**Problem**. Nothing in the entries may be dropped: restate them word for word.

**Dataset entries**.
(** X18.  When the analysis fails, its message is one of three: the one
    of the missing key (the key is empty), the one of the failed
    connection (the request threw, and the text of its exception holds
    "code: 6" or "xhr error"), or the one of the failed analysis.  The
    message of the invalid format, which the function throws when the
    reply has no braces, never leaves the function. *)
Theorem analysis_failure_messages :
  forall (API_KEY propellerImgBase64 kadamImgBase64 propellerMime kadamMime
            : string) (response : Response) (message : string),
    analyzeArbitrageImages API_KEY propellerImgBase64 kadamImgBase64
      propellerMime kadamMime response = Rejected message ->
    ((message = missing_key /\ API_KEY = EmptyString) \/
     (message = connection_failed /\
      exists e, response = Fault e /\
                (includes e "code: 6" || includes e "xhr error") = true) \/
     message = analysis_failed) /\
    message <> invalid_format.
Proof.
  intros key p k pm km response message E.
  pose proof (rejection_messages key p k pm km response message E) as D.
  split; [exact D|].
  destruct D as [[-> _]|[[-> _]| ->]]; discriminate.
Qed.

Lemma analysis_failure_messages_witness :
  analyzeArbitrageImages "key" "/9j/4AAQ" "/9j/4AAQ" "image/jpeg" "image/jpeg"
    (Reply (Some "no braces"))
    = Rejected analysis_failed /\
  ((analysis_failed = missing_key /\ "key" = EmptyString) \/
   (analysis_failed = connection_failed /\
    exists e, Reply (Some "no braces") = Fault e /\
              (includes e "code: 6" || includes e "xhr error") = true) \/
   analysis_failed = analysis_failed).
Proof.
  split; [vm_compute; reflexivity|].
  apply (analysis_failure_messages "key" "/9j/4AAQ" "/9j/4AAQ" "image/jpeg"
           "image/jpeg" (Reply (Some "no braces")) analysis_failed).
  vm_compute. reflexivity.
Defined.

(** X19.  A reply that holds the JSON text of an object, with or
    without indentation, is analysed to that object whatever stands
    around the text (a code fence, a sentence), provided that the key is
    there, that the numbers of the object are ones that JSON text
    carries, that the text of the object has no backquote, that what
    stands before it has no opening brace and that what stands behind it
    has no closing brace. *)
Theorem wrapped_reply_is_parsed :
  forall (API_KEY propellerImgBase64 kadamImgBase64 propellerMime kadamMime
            pre post gap : string) (m : list (string * JSON.value)),
    JSON.is_empty API_KEY = false ->
    JSON.all_chars JSON.is_ws gap = true ->
    JSON.clean (JSON.JObject m) = true ->
    free_of "`" (JSON.stringify gap (JSON.JObject m)) = true ->
    free_of "{" pre = true -> free_of "}" post = true ->
    analyzeArbitrageImages API_KEY propellerImgBase64 kadamImgBase64
      propellerMime kadamMime
      (Reply (Some (pre ++ JSON.stringify gap (JSON.JObject m) ++ post)))
    = Fulfilled (JSON.JObject m).
Proof.
  intros key pi ki pm km pre post gap m Hk Hg Hc Hb Hpre Hpost.
  unfold analyzeArbitrageImages. rewrite Hk.
  pose proof (parse_stringify gap (JSON.JObject m) Hg Hc) as P.
  unfold JSON.stringify in *.
  destruct (object_text gap EmptyString m) as [M EM].
  rewrite EM in *.
  change (String "{" (M ++ "}") ++ post)
    with (String "{" ((M ++ "}") ++ post)).
  rewrite is_empty_append.
  change (String "{" ((M ++ "}") ++ post))
    with (String "{" (M ++ "}") ++ post).
  destruct (clean_up_around pre M post Hb) as (p & q & -> & Fp & Fq).
  rewrite (locate_braces p M q (Fp Hpre) (Fq Hpost)).
  now rewrite P.
Qed.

**Output for this exercise**.
(** X18.  When the analysis fails, its message is one of three: the one
    of the missing key (the key is empty), the one of the failed
    connection (the request threw, and the text of its exception holds
    "code: 6" or "xhr error"), or the one of the failed analysis.  The
    message of the invalid format, which the function throws when the
    reply has no braces, never leaves the function. *)
Theorem analysis_failure_messages :
  forall (API_KEY propellerImgBase64 kadamImgBase64 propellerMime kadamMime
            : string) (response : Response) (message : string),
    analyzeArbitrageImages API_KEY propellerImgBase64 kadamImgBase64
      propellerMime kadamMime response = Rejected message ->
    ((message = missing_key /\ API_KEY = EmptyString) \/
     (message = connection_failed /\
      exists e, response = Fault e /\
                (includes e "code: 6" || includes e "xhr error") = true) \/
     message = analysis_failed) /\
    message <> invalid_format.
Proof.
  intros key p k pm km response message E.
  pose proof (rejection_messages key p k pm km response message E) as D.
  split; [exact D|].
  destruct D as [[-> _]|[[-> _]| ->]]; discriminate.
Qed.

Lemma analysis_failure_messages_witness :
  analyzeArbitrageImages "key" "/9j/4AAQ" "/9j/4AAQ" "image/jpeg" "image/jpeg"
    (Reply (Some "no braces"))
    = Rejected analysis_failed /\
  ((analysis_failed = missing_key /\ "key" = EmptyString) \/
   (analysis_failed = connection_failed /\
    exists e, Reply (Some "no braces") = Fault e /\
              (includes e "code: 6" || includes e "xhr error") = true) \/
   analysis_failed = analysis_failed).
Proof.
  split; [vm_compute; reflexivity|].
  apply (analysis_failure_messages "key" "/9j/4AAQ" "/9j/4AAQ" "image/jpeg"
           "image/jpeg" (Reply (Some "no braces")) analysis_failed).
  vm_compute. reflexivity.
Defined.

(** X19.  A reply that holds the JSON text of an object, with or
    without indentation, is analysed to that object whatever stands
    around the text (a code fence, a sentence), provided that the key is
    there, that the numbers of the object are ones that JSON text
    carries, that the text of the object has no backquote, that what
    stands before it has no opening brace and that what stands behind it
    has no closing brace. *)
Theorem wrapped_reply_is_parsed :
  forall (API_KEY propellerImgBase64 kadamImgBase64 propellerMime kadamMime
            pre post gap : string) (m : list (string * JSON.value)),
    JSON.is_empty API_KEY = false ->
    JSON.all_chars JSON.is_ws gap = true ->
    JSON.clean (JSON.JObject m) = true ->
    free_of "`" (JSON.stringify gap (JSON.JObject m)) = true ->
    free_of "{" pre = true -> free_of "}" post = true ->
    analyzeArbitrageImages API_KEY propellerImgBase64 kadamImgBase64
      propellerMime kadamMime
      (Reply (Some (pre ++ JSON.stringify gap (JSON.JObject m) ++ post)))
    = Fulfilled (JSON.JObject m).
Proof.
  intros key pi ki pm km pre post gap m Hk Hg Hc Hb Hpre Hpost.
  unfold analyzeArbitrageImages. rewrite Hk.
  pose proof (parse_stringify gap (JSON.JObject m) Hg Hc) as P.
  unfold JSON.stringify in *.
  destruct (object_text gap EmptyString m) as [M EM].
  rewrite EM in *.
  change (String "{" (M ++ "}") ++ post)
    with (String "{" ((M ++ "}") ++ post)).
  rewrite is_empty_append.
  change (String "{" ((M ++ "}") ++ post))
    with (String "{" (M ++ "}") ++ post).
  destruct (clean_up_around pre M post Hb) as (p & q & -> & Fp & Fq).
  rewrite (locate_braces p M q (Fp Hpre) (Fq Hpost)).
  now rewrite P.
Qed.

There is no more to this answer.